I understand that F and u are not the same type. But I don’t know how to convert them to the same type.

I am using dolfin version 2019.1.0, which i installed using conda-forge.

Hi, I don’t quite follow the series of commands that you mentioned.

When you say assemble Pi, I’m guessing its something like Pi = assemble(phi*dx)

“Then you should choose an appropriate Riesz representation of the gradient to put it in V.”

Im not sure i understand your suggestion. Are you saying I should supply the variational derivative? I was hoping I could get the code to compute it itself.
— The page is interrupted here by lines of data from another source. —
(** The argument vector built by [print], one step per [args.push]. *)
Definition lpArgs (printerName1 : string) (options : UnixPrintOptions)
    (pdfPath : string) : list string :=
  let args := [] in
  let args := args ++ ["-d"; printerName1] in
  let args :=
    match copies options with
    | Some n =>
        if negb (n =? 0) && (1 <? n)
        then args ++ ["-n"; Js.Number_toString n] else args
    | None => args
    end in
  let args :=
    match duplex options with
    | Some simplex => args ++ ["-o"; "sides=one-sided"]
    | Some horizontal => args ++ ["-o"; "sides=two-sided-short-edge"]
    | Some vertical => args ++ ["-o"; "sides=two-sided-long-edge"]
    | None => args
    end in
  let args :=
    match paperSize options with
    | Some size =>
        if Js.truthy size then args ++ ["-o"; "media=" +:+ size] else args
    | None => args
    end in
  let args :=
    match orientation options with
    | Some o =>
        args ++ ["-o"; "orientation-requested=" +:+
                         match o with landscape => "4" | portrait => "3" end]
    | None => args
    end in
  let args :=
    match color options with
    | Some c =>
        args ++ ["-o"; "print-color-mode=" +:+
                         (if c then "color" else "monochrome")]
    | None => args
    end in
  let args :=
    match fitToPage options with
    | Some true => args ++ ["-o"; "fit-to-page"]
    | _ => args
    end in
  args ++ [pdfPath].
(** * gcpenum: candidate generation, bucket probing and the concurrent scan

    A shallow embedding of [main.go].  Go strings are byte sequences and are
    modelled by [string] (a list of 8-bit [ascii]); slices are lists; the
    [map[string]bool] of [removeDuplicates] is a [gmap string bool]; the
    goroutines of [main] are an interleaving step relation over a state that
    holds the semaphore, the wait group and the output channel. *)

From Stdlib Require Import ZArith String Ascii Numbers.DecimalString.
From stdpp Require Import base gmap strings list.

Local Open Scope string_scope.
Local Open Scope nat_scope.
Local Open Scope list_scope.
Local Open Scope stdpp_scope.

(** ** Byte strings: the functions of package [strings] and [bytes] used *)

Module GoStrings.

(** [strings.HasPrefix(s, prefix)]. *)
Fixpoint HasPrefix (s pre : string) {struct pre} : bool :=
  match pre, s with
  | EmptyString, _ => true
  | String _ _, EmptyString => false
  | String a pre', String b s' => if Ascii.eqb a b then HasPrefix s' pre' else false
  end.

(** [strings.Contains(s, substr)] and [bytes.Contains(b, subslice)]. *)
Fixpoint Contains (s sub : string) : bool :=
  HasPrefix s sub ||
  match s with
  | EmptyString => false
  | String _ s' => Contains s' sub
  end.

(** The scan of [strings.ReplaceAll]: the leftmost occurrence of [old] is
    replaced, the search resumes after it (occurrences do not overlap and the
    inserted text is not searched again).  [skip] counts the bytes of a matched
    occurrence that are still to be passed over. *)
Fixpoint replaceFrom (old new : string) (skip : nat) (s : string) : string :=
  match s with
  | EmptyString => EmptyString
  | String c s' =>
      match skip with
      | S k => replaceFrom old new k s'
      | O =>
          if HasPrefix s old
          then new +:+ replaceFrom old new (String.length old - 1) s'
          else String c (replaceFrom old new 0 s')
      end
  end.

(** [strings.ReplaceAll(s, old, new)] for a non-empty [old]; both call sites
    pass a literal placeholder.  (For an empty [old] Go inserts [new] between
    the runes of [s]; that case is returned unchanged here and never used.) *)
Definition ReplaceAll (s old new : string) : string :=
  match old with
  | EmptyString => s
  | String _ _ => replaceFrom old new 0 s
  end.

End GoStrings.
Export GoStrings.

(** ** Name generator *)

(** The six join templates of [generatePermutations]. *)
Definition permutations : list string :=
  [ "{keyword}-{suffix}"; "{suffix}-{keyword}";
    "{keyword}_{suffix}"; "{suffix}_{keyword}";
    "{keyword}{suffix}"; "{suffix}{keyword}" ].

(** One iteration of the inner loop: both placeholders are substituted, the
    keyword first, and the bucket is appended. *)
Definition expandTemplate (keyword suffix template : string) : string :=
  let bucket := ReplaceAll template "{keyword}" keyword in
  ReplaceAll bucket "{suffix}" suffix.

Definition appendTemplates (keyword : string) (buckets : list string)
    (suffix : string) : list string :=
  foldl (λ buckets template, buckets ++ [expandTemplate keyword suffix template])
        buckets permutations.

(** [removeDuplicates]: the loop over [input] with the [seen] map and the
    [result] slice.  A key absent from a Go map reads as [false]. *)
Fixpoint removeDuplicates_loop (seen : gmap string bool) (result input : list string)
    : list string :=
  match input with
  | [] => result
  | v :: input' =>
      if negb (default false (seen !! v))
      then removeDuplicates_loop (<[v:=true]> seen) (result ++ [v]) input'
      else removeDuplicates_loop seen result input'
  end.

Definition removeDuplicates (input : list string) : list string :=
  removeDuplicates_loop ∅ [] input.

(** The loop invariant: [seen] records exactly the strings already in
    [result]. *)
Definition seenOk (seen : gmap string bool) (result : list string) : Prop :=
  ∀ v, default false (seen !! v) = true ↔ v ∈ result.

(** [generatePermutations] once the wordlist has been read: [suffixes] are the
    lines of the wordlist file. *)
Definition generate (keyword : string) (suffixes : list string) : list string :=
  let buckets := foldl (appendTemplates keyword) [] suffixes in
  let buckets := buckets ++ [keyword; keyword +:+ ".com"; keyword +:+ ".net";
                             keyword +:+ ".org"] in
  removeDuplicates buckets.

(** The slice [buckets] of [generatePermutations] before [removeDuplicates]:
    six entries per suffix, then the four keyword-only entries. *)
Definition rawBuckets (keyword : string) (suffixes : list string) : list string :=
  (suffixes ≫= λ suffix, expandTemplate keyword suffix <$> permutations)
  ++ [keyword; keyword +:+ ".com"; keyword +:+ ".net"; keyword +:+ ".org"].

(** Two candidate lists share no entry. *)
Definition disjointCandidates (l1 l2 : list string) : Prop :=
  ∀ c, c ∈ l1 → c ∉ l2.

(** What follows [{keyword}] in a template once the keyword is substituted. *)
Definition templateTail (rest : string) : Prop :=
  rest = EmptyString ∨ rest = "-{suffix}" ∨ rest = "_{suffix}" ∨ rest = "{suffix}".

(** The reading of the claims: the six expansions of a keyword over a suffix,
    the four keyword-only forms, and the list of first occurrences. *)
Definition sixExpansions (k s : string) : list string :=
  [ k +:+ "-" +:+ s; s +:+ "-" +:+ k; k +:+ "_" +:+ s; s +:+ "_" +:+ k;
    k +:+ s; s +:+ k ].

Definition keywordForms (k : string) : list string :=
  [ k; k +:+ ".com"; k +:+ ".net"; k +:+ ".org" ].

Fixpoint firstOccurrences (l : list string) : list string :=
  match l with
  | [] => []
  | x :: l' => x :: filter (λ y, y ≠ x) (firstOccurrences l')
  end.


(** ** The outside world

    Go's [(value, err)] results, and the answers of the operating system, the
    network and [encoding/json] as oracles.  Theorems quantify over the oracle,
    so they hold for every behaviour of the environment. *)

Inductive result (A : Type) : Type :=
  | Ok (a : A)
  | Err (err : string).
Arguments Ok {A} a.
Arguments Err {A} err.

(** An [http.Response]: the status code and the bytes [ioutil.ReadAll] reads
    from the body, with the read error if there is one. *)
Record Response := {
  StatusCode : Z;
  Body : string;
  BodyErr : option string
}.

Record Object := { Name : string }.

Record ObjectListResponse := { Items : list Object }.

Record Env := {
  (** [http.Head(url)] and [http.Get(url)]: the response, or the error; the
      error is also that of a URL [net/http] refuses before sending anything *)
  http_Head : string → result Response;
  http_Get : string → result Response;
  (** [json.NewDecoder(resp.Body).Decode(&objectList)] *)
  json_Decode : Response → result ObjectListResponse;
  os_UserHomeDir : result string;
  filepath_Join : string → string → string;
  filepath_Dir : string → string;
  (** [os.IsNotExist(err)] for the [err] of [os.Stat(path)] *)
  os_StatNotExist : string → bool;
  os_MkdirAll : string → option string;
  ioutil_WriteFile : string → string → option string;
  (** [os.Open] and the [bufio.Scanner] loop: the lines, or the error *)
  os_ReadLines : string → result (list string);
  os_Create : string → option string
}.

Definition LF : string := String (ascii_of_nat 10) EmptyString.

(** [%d] of an [int]. *)
Definition fmt_d (n : Z) : string := NilZero.string_of_int (Z.to_int n).

(** ** Bucket prober and object lister

    What one call does, in order: its calls of [http.Head] and [http.Get]
    and the lines it sends on [output]. *)

Inductive request :=
  | Head (url : string)
  | Get (url : string).

Inductive action :=
  | ANet (r : request)
  | ASend (line : string).

#[global] Instance request_eq_dec : EqDecision request.
Proof. solve_decision. Defined.

#[global] Instance action_eq_dec : EqDecision action.
Proof. solve_decision. Defined.

Section Prober.
Context (env : Env).

Definition listObjects (bucket : string) : list action :=
  let apiURL := "https://www.googleapis.com/storage/v1/b/" +:+ bucket +:+ "/o" in
  ANet (Get apiURL) ::
  match http_Get env apiURL with
  | Err err =>
      [ASend ("ERROR: Could not list objects in " +:+ bucket +:+ " - " +:+ err)]
  | Ok resp =>
      if (StatusCode resp =? 200)%Z then
        match json_Decode env resp with
        | Err err =>
            [ASend ("ERROR: Could not parse object list for " +:+ bucket
                      +:+ " - " +:+ err)]
        | Ok objectList =>
            ASend ("    LISTABLE: " +:+ bucket) ::
            ((λ obj, ASend ("        - " +:+ Name obj)) <$> Items objectList)
        end
      else []
  end.

(** The body of [checkBucket]; its deferred [wg.Done()] is the [LDone] step
    of the scan below. *)
Definition checkBucket (bucket : string) (verbose : bool) : list action :=
  let bucketURL := "https://storage.googleapis.com/" +:+ bucket +:+ "/" in
  let apiURL := "https://www.googleapis.com/storage/v1/b/" +:+ bucket in
  ANet (Head apiURL) ::
  match http_Head env apiURL with
  | Err err =>
      [ASend ("ERROR: Could not connect to " +:+ apiURL +:+ " - " +:+ err)]
  | Ok resp =>
      if (StatusCode resp =? 404)%Z then []
      else if (StatusCode resp =? 403)%Z then
        let body := Body resp in
        if Contains body "Access denied" || Contains body "does not have"
        then []
        else [ASend ("EXISTS: " +:+ bucketURL)]
      else if (StatusCode resp =? 200)%Z then
        ASend ("EXISTS: " +:+ bucketURL) :: listObjects bucket
      else
        if verbose
        then [ASend ("UNKNOWN RESPONSE for " +:+ bucketURL +:+ ": "
                       +:+ fmt_d (StatusCode resp))]
        else []
  end.
End Prober.

(** The lines a call sends, and its calls of [http.Head] and [http.Get]. *)
Definition sends (acts : list action) : list string :=
  omap (λ a, match a with ASend line => Some line | ANet _ => None end) acts.

Definition requests (acts : list action) : list request :=
  omap (λ a, match a with ANet r => Some r | ASend _ => None end) acts.


(** ** Start-up of [main]: flags, wordlist, keywords, candidates, output file

    Standard output and early termination are threaded through a small
    writer-and-error monad: a computation prints events and either halts the
    program or returns a value. *)

Inductive event :=
  | EPrint (text : string)
  | EUsage.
Please correct me if i misunderstood your suggestion.

Well, I wrote this a bit quickly on my phone. What you should do is first:

Convert F from a symbolic representation into a numerical representation.
This can be done with F_vector = assemble(F)
However, F is in the dual space of u, and you can either use the values of the “vector” directly, or use a Riesz representation. For a Riesz representation choose a coersive bilinear form such that a(u, v) == F and solve that variational problem.
If you do not want to do that, you can simply do

from dolfin import *
L = 10
mesh = IntervalMesh(100, 0, L)
element = FiniteElement("Lagrange", mesh.ufl_cell(), 1)
V = FunctionSpace(mesh, "CG", 1)
gamma = float(0.1) # Learning rate.
u = Function(V)
u_up = Function(V)
phi = (1-u)**2
# Total potential energy
Pi = phi*dx
# Defining derivative
F = derivative(Pi, u)
F_vector = assemble(F)
# Set up the non-linear problem
u_up.vector()[:] = u.vector()[:] - gamma*F_vector[:]

This is a continuation of the question. Should I add this as a separate post?
I want to implement the Nesterov momentum method. Where instead of computing the gradient at the current point, the gradient at a different point is used.
To talk briefly about the method u_{i+1}=u_i+v_{i+1}, v_{i+1}=\tau v_i -\eta\nabla f(u_i+\tau v_i), \text{with}~v_0=0,~~\tau\in(0,1).
I was wondering what changes i would have to do to the line below.

# Defining derivative
F = derivative(Pi, u)
F_vector = assemble(F)

In the second line above, I end up with F_vector being evaluated as the gradient at the current iteration step. How do i enforce that it be evaluated at u_i+\tau v_i?

You should be replacing the values currently stored in u with those of the updated solution u + tau v. For instance, using assign(u, function_with_u_plus_tau_u) or, as you do in your previous code u.vector()[:] = u.vector()[:] + tau*v.vector()[:]